__Data supplied__.
- - - - - - -

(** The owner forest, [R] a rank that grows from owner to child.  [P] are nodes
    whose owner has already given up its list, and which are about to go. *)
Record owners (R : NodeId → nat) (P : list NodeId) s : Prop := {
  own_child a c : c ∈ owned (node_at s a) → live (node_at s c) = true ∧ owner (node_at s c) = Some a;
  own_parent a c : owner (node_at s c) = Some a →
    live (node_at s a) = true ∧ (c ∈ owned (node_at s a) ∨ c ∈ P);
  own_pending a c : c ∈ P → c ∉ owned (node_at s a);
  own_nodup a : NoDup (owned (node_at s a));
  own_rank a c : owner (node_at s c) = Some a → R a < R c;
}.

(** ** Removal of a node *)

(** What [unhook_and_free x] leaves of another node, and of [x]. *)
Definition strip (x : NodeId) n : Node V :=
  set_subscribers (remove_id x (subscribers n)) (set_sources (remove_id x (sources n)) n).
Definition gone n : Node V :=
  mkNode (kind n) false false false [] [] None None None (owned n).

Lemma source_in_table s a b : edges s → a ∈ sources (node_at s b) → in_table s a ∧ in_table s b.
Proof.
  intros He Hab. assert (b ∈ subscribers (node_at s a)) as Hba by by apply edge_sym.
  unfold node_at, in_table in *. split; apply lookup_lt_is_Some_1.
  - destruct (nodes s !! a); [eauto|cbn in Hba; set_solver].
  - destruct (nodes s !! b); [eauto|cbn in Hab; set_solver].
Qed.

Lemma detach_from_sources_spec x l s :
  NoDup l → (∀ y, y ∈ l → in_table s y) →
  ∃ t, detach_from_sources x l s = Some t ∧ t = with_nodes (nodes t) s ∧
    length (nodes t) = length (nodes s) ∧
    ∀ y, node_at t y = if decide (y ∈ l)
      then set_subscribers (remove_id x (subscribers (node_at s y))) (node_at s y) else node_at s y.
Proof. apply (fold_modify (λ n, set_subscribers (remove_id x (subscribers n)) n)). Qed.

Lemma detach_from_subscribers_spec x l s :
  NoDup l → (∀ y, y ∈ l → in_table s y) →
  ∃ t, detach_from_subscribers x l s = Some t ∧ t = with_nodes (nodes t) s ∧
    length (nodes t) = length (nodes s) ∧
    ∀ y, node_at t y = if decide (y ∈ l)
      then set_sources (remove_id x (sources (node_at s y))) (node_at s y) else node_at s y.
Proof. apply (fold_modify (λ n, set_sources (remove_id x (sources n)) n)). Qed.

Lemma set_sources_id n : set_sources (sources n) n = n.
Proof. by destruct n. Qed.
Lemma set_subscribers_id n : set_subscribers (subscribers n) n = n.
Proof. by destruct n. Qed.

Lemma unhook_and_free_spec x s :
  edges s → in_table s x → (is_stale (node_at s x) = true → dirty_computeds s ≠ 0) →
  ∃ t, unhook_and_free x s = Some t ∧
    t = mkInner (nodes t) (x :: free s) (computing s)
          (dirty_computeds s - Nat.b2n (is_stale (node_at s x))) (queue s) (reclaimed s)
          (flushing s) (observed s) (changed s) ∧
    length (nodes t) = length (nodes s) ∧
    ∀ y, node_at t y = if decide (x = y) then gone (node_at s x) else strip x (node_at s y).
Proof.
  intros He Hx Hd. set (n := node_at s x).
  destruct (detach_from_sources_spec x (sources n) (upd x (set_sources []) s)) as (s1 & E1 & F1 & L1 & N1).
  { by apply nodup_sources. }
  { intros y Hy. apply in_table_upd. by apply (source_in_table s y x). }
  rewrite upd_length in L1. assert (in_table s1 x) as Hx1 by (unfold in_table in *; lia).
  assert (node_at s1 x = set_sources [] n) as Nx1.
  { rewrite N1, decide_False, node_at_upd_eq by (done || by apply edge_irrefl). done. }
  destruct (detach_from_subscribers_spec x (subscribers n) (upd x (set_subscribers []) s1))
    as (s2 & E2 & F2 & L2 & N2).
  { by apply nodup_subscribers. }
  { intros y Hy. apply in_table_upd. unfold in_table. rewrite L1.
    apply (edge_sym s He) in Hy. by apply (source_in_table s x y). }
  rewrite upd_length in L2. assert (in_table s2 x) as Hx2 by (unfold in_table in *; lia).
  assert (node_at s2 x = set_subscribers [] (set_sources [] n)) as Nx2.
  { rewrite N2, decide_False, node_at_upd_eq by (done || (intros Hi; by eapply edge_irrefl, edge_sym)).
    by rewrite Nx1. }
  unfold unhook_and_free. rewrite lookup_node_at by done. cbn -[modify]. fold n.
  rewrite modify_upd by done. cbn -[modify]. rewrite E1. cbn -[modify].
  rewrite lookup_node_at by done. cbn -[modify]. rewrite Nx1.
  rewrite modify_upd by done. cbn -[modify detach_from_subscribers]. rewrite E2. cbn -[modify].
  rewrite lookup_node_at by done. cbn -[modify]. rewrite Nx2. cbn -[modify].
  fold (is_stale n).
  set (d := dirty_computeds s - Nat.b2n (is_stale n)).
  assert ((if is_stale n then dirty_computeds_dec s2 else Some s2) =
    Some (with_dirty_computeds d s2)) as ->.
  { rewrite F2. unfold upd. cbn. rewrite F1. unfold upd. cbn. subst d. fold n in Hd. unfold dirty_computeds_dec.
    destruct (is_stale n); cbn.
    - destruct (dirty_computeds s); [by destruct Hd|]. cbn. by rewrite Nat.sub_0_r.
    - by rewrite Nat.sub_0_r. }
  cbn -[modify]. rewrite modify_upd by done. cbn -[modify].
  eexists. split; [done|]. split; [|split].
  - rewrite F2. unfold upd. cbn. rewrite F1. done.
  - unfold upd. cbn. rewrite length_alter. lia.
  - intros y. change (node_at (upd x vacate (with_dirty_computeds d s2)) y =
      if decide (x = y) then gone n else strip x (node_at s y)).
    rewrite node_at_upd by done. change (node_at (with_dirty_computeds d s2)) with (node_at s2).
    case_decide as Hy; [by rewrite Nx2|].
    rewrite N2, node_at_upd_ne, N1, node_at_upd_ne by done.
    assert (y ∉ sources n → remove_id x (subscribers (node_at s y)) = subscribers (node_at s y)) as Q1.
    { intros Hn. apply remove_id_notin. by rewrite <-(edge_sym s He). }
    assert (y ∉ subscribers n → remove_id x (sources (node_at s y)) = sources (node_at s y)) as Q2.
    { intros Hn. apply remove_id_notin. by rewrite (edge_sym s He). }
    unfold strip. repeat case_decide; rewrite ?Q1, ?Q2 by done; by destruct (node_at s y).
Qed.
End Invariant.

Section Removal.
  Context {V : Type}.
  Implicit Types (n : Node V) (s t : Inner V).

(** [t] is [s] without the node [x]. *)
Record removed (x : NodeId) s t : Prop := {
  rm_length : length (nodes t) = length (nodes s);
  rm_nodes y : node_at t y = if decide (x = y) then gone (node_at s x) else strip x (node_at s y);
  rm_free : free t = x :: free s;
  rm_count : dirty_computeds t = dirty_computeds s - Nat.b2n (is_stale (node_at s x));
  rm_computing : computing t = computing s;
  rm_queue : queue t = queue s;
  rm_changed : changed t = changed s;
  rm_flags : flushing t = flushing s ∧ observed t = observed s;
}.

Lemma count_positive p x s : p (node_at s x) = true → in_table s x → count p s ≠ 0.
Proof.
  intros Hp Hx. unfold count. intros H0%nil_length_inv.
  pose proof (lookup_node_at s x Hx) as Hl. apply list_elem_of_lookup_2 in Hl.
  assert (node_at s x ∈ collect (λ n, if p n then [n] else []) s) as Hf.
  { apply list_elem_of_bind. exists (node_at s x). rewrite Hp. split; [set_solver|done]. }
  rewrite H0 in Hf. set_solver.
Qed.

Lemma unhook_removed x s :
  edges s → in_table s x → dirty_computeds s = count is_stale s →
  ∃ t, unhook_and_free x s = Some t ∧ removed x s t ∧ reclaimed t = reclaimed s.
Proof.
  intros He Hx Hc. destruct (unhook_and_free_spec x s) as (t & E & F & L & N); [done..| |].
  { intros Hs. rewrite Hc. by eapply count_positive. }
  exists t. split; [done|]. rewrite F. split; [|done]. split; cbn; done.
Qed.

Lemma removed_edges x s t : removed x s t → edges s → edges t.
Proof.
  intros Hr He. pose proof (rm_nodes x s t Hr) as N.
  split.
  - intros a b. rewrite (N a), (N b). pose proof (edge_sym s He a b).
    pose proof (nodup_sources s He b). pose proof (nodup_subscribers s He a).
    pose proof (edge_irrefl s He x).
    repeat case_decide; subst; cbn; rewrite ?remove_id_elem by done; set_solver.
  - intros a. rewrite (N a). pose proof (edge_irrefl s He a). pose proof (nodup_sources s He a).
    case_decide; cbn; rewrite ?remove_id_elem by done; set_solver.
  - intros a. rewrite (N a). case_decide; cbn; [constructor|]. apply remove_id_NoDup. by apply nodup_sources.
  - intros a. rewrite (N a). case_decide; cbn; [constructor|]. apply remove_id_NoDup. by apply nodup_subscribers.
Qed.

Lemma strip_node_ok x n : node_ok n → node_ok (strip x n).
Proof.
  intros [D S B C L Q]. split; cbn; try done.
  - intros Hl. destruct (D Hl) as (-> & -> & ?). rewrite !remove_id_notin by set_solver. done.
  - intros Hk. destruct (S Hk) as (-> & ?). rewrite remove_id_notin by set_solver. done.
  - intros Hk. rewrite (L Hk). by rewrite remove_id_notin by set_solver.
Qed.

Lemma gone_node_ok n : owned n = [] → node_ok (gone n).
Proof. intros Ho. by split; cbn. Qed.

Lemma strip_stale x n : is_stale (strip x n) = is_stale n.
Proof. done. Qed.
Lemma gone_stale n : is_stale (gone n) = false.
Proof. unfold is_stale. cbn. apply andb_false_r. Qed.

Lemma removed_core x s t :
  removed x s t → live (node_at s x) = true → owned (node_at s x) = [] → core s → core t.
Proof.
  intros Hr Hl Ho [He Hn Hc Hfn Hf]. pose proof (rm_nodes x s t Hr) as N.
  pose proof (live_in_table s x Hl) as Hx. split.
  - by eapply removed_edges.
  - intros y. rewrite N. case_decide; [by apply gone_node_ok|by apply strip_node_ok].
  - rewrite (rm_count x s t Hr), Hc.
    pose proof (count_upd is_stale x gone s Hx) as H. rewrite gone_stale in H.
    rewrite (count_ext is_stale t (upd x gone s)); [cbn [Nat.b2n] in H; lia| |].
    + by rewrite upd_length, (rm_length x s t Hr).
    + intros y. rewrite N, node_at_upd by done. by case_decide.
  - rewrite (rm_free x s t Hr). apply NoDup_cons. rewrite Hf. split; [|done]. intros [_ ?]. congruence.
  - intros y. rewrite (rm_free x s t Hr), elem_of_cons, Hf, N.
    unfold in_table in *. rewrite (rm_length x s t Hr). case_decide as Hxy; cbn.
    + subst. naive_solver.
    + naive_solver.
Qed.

- - - - - - -

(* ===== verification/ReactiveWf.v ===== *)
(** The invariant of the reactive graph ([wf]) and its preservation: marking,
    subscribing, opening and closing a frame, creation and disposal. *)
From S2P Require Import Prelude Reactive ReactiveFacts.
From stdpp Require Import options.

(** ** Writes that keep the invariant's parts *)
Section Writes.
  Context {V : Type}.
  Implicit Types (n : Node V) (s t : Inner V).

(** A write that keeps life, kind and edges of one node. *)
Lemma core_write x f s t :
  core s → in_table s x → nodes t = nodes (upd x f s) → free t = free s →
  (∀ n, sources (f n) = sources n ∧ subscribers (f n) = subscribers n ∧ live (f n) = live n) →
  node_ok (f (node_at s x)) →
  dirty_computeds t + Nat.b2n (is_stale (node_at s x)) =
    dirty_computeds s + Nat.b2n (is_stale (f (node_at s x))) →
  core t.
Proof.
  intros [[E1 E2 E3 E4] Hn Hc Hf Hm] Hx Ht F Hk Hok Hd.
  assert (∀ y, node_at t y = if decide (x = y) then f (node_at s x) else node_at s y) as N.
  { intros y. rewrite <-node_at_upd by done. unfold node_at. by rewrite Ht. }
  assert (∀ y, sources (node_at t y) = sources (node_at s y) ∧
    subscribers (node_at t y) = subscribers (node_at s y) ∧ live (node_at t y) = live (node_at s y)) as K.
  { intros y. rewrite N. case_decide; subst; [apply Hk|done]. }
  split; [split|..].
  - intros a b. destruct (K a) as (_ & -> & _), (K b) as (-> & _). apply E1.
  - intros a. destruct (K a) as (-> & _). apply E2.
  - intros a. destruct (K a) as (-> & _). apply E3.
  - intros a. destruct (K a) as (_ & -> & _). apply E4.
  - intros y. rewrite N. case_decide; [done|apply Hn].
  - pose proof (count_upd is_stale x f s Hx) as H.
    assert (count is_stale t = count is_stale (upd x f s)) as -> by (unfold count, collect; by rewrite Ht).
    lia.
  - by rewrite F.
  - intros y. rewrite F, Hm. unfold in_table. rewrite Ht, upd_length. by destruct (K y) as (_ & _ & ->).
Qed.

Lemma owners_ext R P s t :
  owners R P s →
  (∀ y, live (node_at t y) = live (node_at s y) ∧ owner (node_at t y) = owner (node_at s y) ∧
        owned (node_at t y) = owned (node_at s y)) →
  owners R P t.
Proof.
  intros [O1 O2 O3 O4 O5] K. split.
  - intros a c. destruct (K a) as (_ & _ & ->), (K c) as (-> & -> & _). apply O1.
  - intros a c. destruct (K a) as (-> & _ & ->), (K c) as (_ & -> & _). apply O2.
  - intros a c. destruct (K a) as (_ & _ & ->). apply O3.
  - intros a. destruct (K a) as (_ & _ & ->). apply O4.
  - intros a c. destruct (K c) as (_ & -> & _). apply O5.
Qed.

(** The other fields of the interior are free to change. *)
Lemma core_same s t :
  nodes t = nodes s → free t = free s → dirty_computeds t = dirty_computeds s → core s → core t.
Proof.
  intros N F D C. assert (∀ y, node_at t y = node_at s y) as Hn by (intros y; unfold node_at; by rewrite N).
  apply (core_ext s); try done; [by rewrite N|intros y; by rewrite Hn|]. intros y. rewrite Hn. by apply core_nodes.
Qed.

- - - - - - -

Restate word for word the entries above from the line with "(** The owner" through the line with "Record owners (R", inclusive, leaving out everything else.

(** The owner forest, [R] a rank that grows from owner to child.  [P] are nodes
    whose owner has already given up its list, and which are about to go. *)
Record owners (R : NodeId → nat) (P : list NodeId) s : Prop := {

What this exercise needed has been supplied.